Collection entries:

★ ★ ★

Lemma dfs_spec (fuel : nat) :
  forall node path longest,
    NoDup (path ++ [node]) ->
    chain adj (path ++ [node]) ->
    incl (path ++ [node]) (graph_nodes adj) ->
    length (graph_nodes adj) <= fuel + length path ->
    dfs_post node path longest (dfs fuel adj node path path longest).
Proof.
  induction fuel as [|fuel IH]; intros node path longest Hnd Hch Hin Hfuel.
  - exfalso. apply NoDup_incl_length in Hin; [| assumption].
    rewrite length_app in Hin. simpl in *. lia.
  - pose proof Hnd as Hnd'. apply NoDup_snoc in Hnd' as [Hndp Hnotin].
    simpl. unfold set_add.
    replace (set_has path node) with false
      by (symmetry; now apply set_has_not_In).
    set (path' := path ++ [node]).
    set (longest' := if length longest <? length path' then path' else longest).
    assert (Hl1 : length longest <= length longest').
    { unfold longest'. destruct (Nat.ltb_spec (length longest) (length path')); lia. }
    assert (Hl2 : length path' <= length longest').
    { unfold longest'. destruct (Nat.ltb_spec (length longest) (length path')); lia. }
    assert (Hl3 : longest' = longest \/ simple_path adj longest').
    { unfold longest'. destruct (length longest <? length path'); [right | now left].
      now repeat split. }
    assert (Hlen : length path' = length path + 1).
    { unfold path'. rewrite length_app. reflexivity. }
    (* the loop over the neighbours *)
    assert (Hloop : forall ns l,
      (forall next, In next ns -> adjacent adj node next) ->
      exists l',
        fold_left
          (fun acc next =>
             match acc with
             | None => None
             | Some longest0 =>
                 if set_has path' next then Some longest0
                 else dfs fuel adj next path' path' longest0
             end) ns (Some l) = Some l' /\
        length l <= length l' /\
        (l' = l \/ simple_path adj l') /\
        (forall next q, In next ns -> NoDup (path' ++ next :: q) ->
                        chain adj (next :: q) ->
                        length path' + S (length q) <= length l')).
    { induction ns as [|n0 ns IHns]; intros l Hadj.
      - exists l. simpl. repeat split; [lia | now left | contradiction].
      - simpl. destruct (set_has path' n0) eqn:Ehas.
        + destruct (IHns l) as [l' [He [Hm [Hv Hmax]]]].
          { intros; apply Hadj; now right. }
          exists l'. repeat split; try assumption.
          intros next q [<- | Hn] Hq Hc; [| exact (Hmax next q Hn Hq Hc)].
          exfalso. apply set_has_In in Ehas.
          apply NoDup_remove_2 in Hq. apply Hq, in_or_app. now left.
        + apply set_has_not_In in Ehas.
          destruct (IH n0 path' l) as [l1 [He1 [Hm1 [Hv1 Hmax1]]]].
          { apply NoDup_snoc. now split. }
          { apply chain_snoc; [assumption |]. apply Hadj. now left. }
          { intros z Hz. apply in_app_or in Hz as [Hz | [<- | []]].
            - now apply Hin.
            - apply (neighbours_in_graph node). apply Hadj. now left. }
          { lia. }
          rewrite He1.
          destruct (IHns l1) as [l' [He [Hm [Hv Hmax]]]].
          { intros; apply Hadj; now right. }
          exists l'. repeat split; [assumption | lia | |].
          * destruct Hv as [-> | Hv]; [| now right].
            destruct Hv1 as [-> | Hv1]; [now left | now right].
          * intros next q [<- | Hn] Hq Hc; [| exact (Hmax next q Hn Hq Hc)].
            specialize (Hmax1 q Hq Hc). lia. }
    destruct (Hloop (neighbours adj node) longest') as [l' [He [Hm [Hv Hmax]]]].
    { intros next Hn. exact Hn. }
    exists l'. repeat split; [exact He | lia | |].
    + destruct Hv as [-> | Hv]; [exact Hl3 | now right].
    + intros q Hq Hc. destruct q as [|next q]; [simpl; lia |].
      simpl in Hc. destruct Hc as [Hadj Hc].
      assert (Hq' : NoDup (path' ++ next :: q)).
      { unfold path'. now rewrite <- app_assoc. }
      specialize (Hmax next q Hadj Hq' Hc). simpl. lia.
Qed.

(** The loop of [longestTrail] over the keys, from any [longest]. *)
Lemma longestTrail_loop_spec (fuel : nat) :
  length (graph_nodes adj) <= fuel ->
  forall keys longest,
    incl keys (map_keys adj) ->
    exists l,
      fold_left
        (fun acc start =>
           match acc with
           | None => None
           | Some longest0 => dfs fuel adj start [] [] longest0
           end) keys (Some longest) = Some l /\
      length longest <= length l /\
      (l = longest \/ simple_path adj l) /\
      (forall start q, In start keys -> NoDup (start :: q) ->
                       chain adj (start :: q) -> S (length q) <= length l).
Proof.
  intros Hfuel. induction keys as [|k keys IH]; intros longest Hk.
  - exists longest. simpl. repeat split; [lia | now left | contradiction].
  - simpl.
    destruct (dfs_spec fuel k [] longest) as [l1 [He1 [Hm1 [Hv1 Hmax1]]]].
    + simpl. constructor; [intros [] | constructor].
    + exact I.
    + intros z [<- | []]. unfold graph_nodes. apply in_or_app. left.
      apply Hk. now left.
    + simpl. lia.
    + rewrite He1. destruct (IH l1) as [l [He [Hm [Hv Hmax]]]].
      { intros z Hz. apply Hk. now right. }
      exists l. repeat split; [assumption | lia | |].
      * destruct Hv as [-> | Hv]; [| now right].
        destruct Hv1 as [-> | Hv1]; [now left | now right].
      * intros start q [<- | Hs] Hq Hc; [| exact (Hmax start q Hs Hq Hc)].
        specialize (Hmax1 q Hq Hc). simpl in Hmax1. lia.
Qed.

(** The fuel [longestTrail] gives the search is never used up. *)
Lemma longestTrail_fuel_enough :
  longestTrail_fuel (S (length (graph_nodes adj))) adj
  = Some (longestTrail adj).
Proof.
  unfold longestTrail.
  destruct (longestTrail_loop_spec (S (length (graph_nodes adj)))
              (Nat.le_succ_diag_r _) (map_keys adj) [] (incl_refl _))
    as [l [He _]].
  unfold longestTrail_fuel. now rewrite He.
Qed.

Lemma longestTrail_simple_path : simple_path adj (longestTrail adj).
Proof.
  destruct (longestTrail_loop_spec (S (length (graph_nodes adj)))
              (Nat.le_succ_diag_r _) (map_keys adj) [] (incl_refl _))
    as [l [He [_ [Hv _]]]].
  unfold longestTrail, longestTrail_fuel. rewrite He.
  destruct Hv as [-> | Hv]; [| exact Hv].
  repeat split; [constructor | intros z []].
Qed.

Lemma longestTrail_longest (q : list string) :
  simple_path adj q -> length q <= length (longestTrail adj).
Proof.
  intros [Hnd [Hch Hin]].
  destruct (longestTrail_loop_spec (S (length (graph_nodes adj)))
              (Nat.le_succ_diag_r _) (map_keys adj) [] (incl_refl _))
    as [l [He [_ [_ Hmax]]]].
  unfold longestTrail, longestTrail_fuel. rewrite He.
  destruct q as [|a q]; [simpl; lia |].
  destruct (in_dec string_dec a (map_keys adj)) as [Hk | Hk].
  - simpl. now apply (Hmax a q).
  - (* [a] has no entry, hence no neighbour: the path is [a] alone, and
       the map has some key since it mentions [a]. *)
    destruct q as [|b q].
    + assert (Ha : In a (graph_nodes adj)) by (apply Hin; now left).
      unfold graph_nodes in Ha. apply in_app_or in Ha as [Ha | Ha]; [tauto |].
      apply in_flat_map in Ha as [[k s] [Hks _]].
      assert (Hkk : In k (map_keys adj)).
      { unfold map_keys. change k with (fst (k, s)). now apply in_map. }
      specialize (Hmax k [] Hkk).
      simpl in *. apply Hmax; [constructor; [intros [] | constructor] | exact I].
    + simpl in Hch. destruct Hch as [Hab _].
      exfalso. apply Hk. exact (adjacent_is_key a b Hab).
Qed.

End LongestTrail.

(** ** [buildAdjacency] *)

(** [if (!adj.has(k)) adj.set(k, new Set())] *)
Definition ensure_key (adj : JMap JSet) (k : string) : JMap JSet :=
  if map_has adj k then adj else map_set adj k [].

Lemma ensure_key_has (adj : JMap JSet) (k : string) :
  map_has (ensure_key adj k) k = true.
Proof.
  unfold ensure_key. destruct (map_has adj k) eqn:E; [exact E |].
  unfold map_has. now rewrite map_get_set_same.
Qed.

★ ★ ★

- _EXERCISE DETAILS_: Exact duplication is required for the lines above, from the line that contains "(forall next, In" to the line that contains "end) ns (Some l) = Some l' /\", inclusive; omit all others.

- _ANSWER TO THE PROBLEM_:
      (forall next, In next ns -> adjacent adj node next) ->
      exists l',
        fold_left
          (fun acc next =>
             match acc with
             | None => None
             | Some longest0 =>
                 if set_has path' next then Some longest0
                 else dfs fuel adj next path' path' longest0
             end) ns (Some l) = Some l' /\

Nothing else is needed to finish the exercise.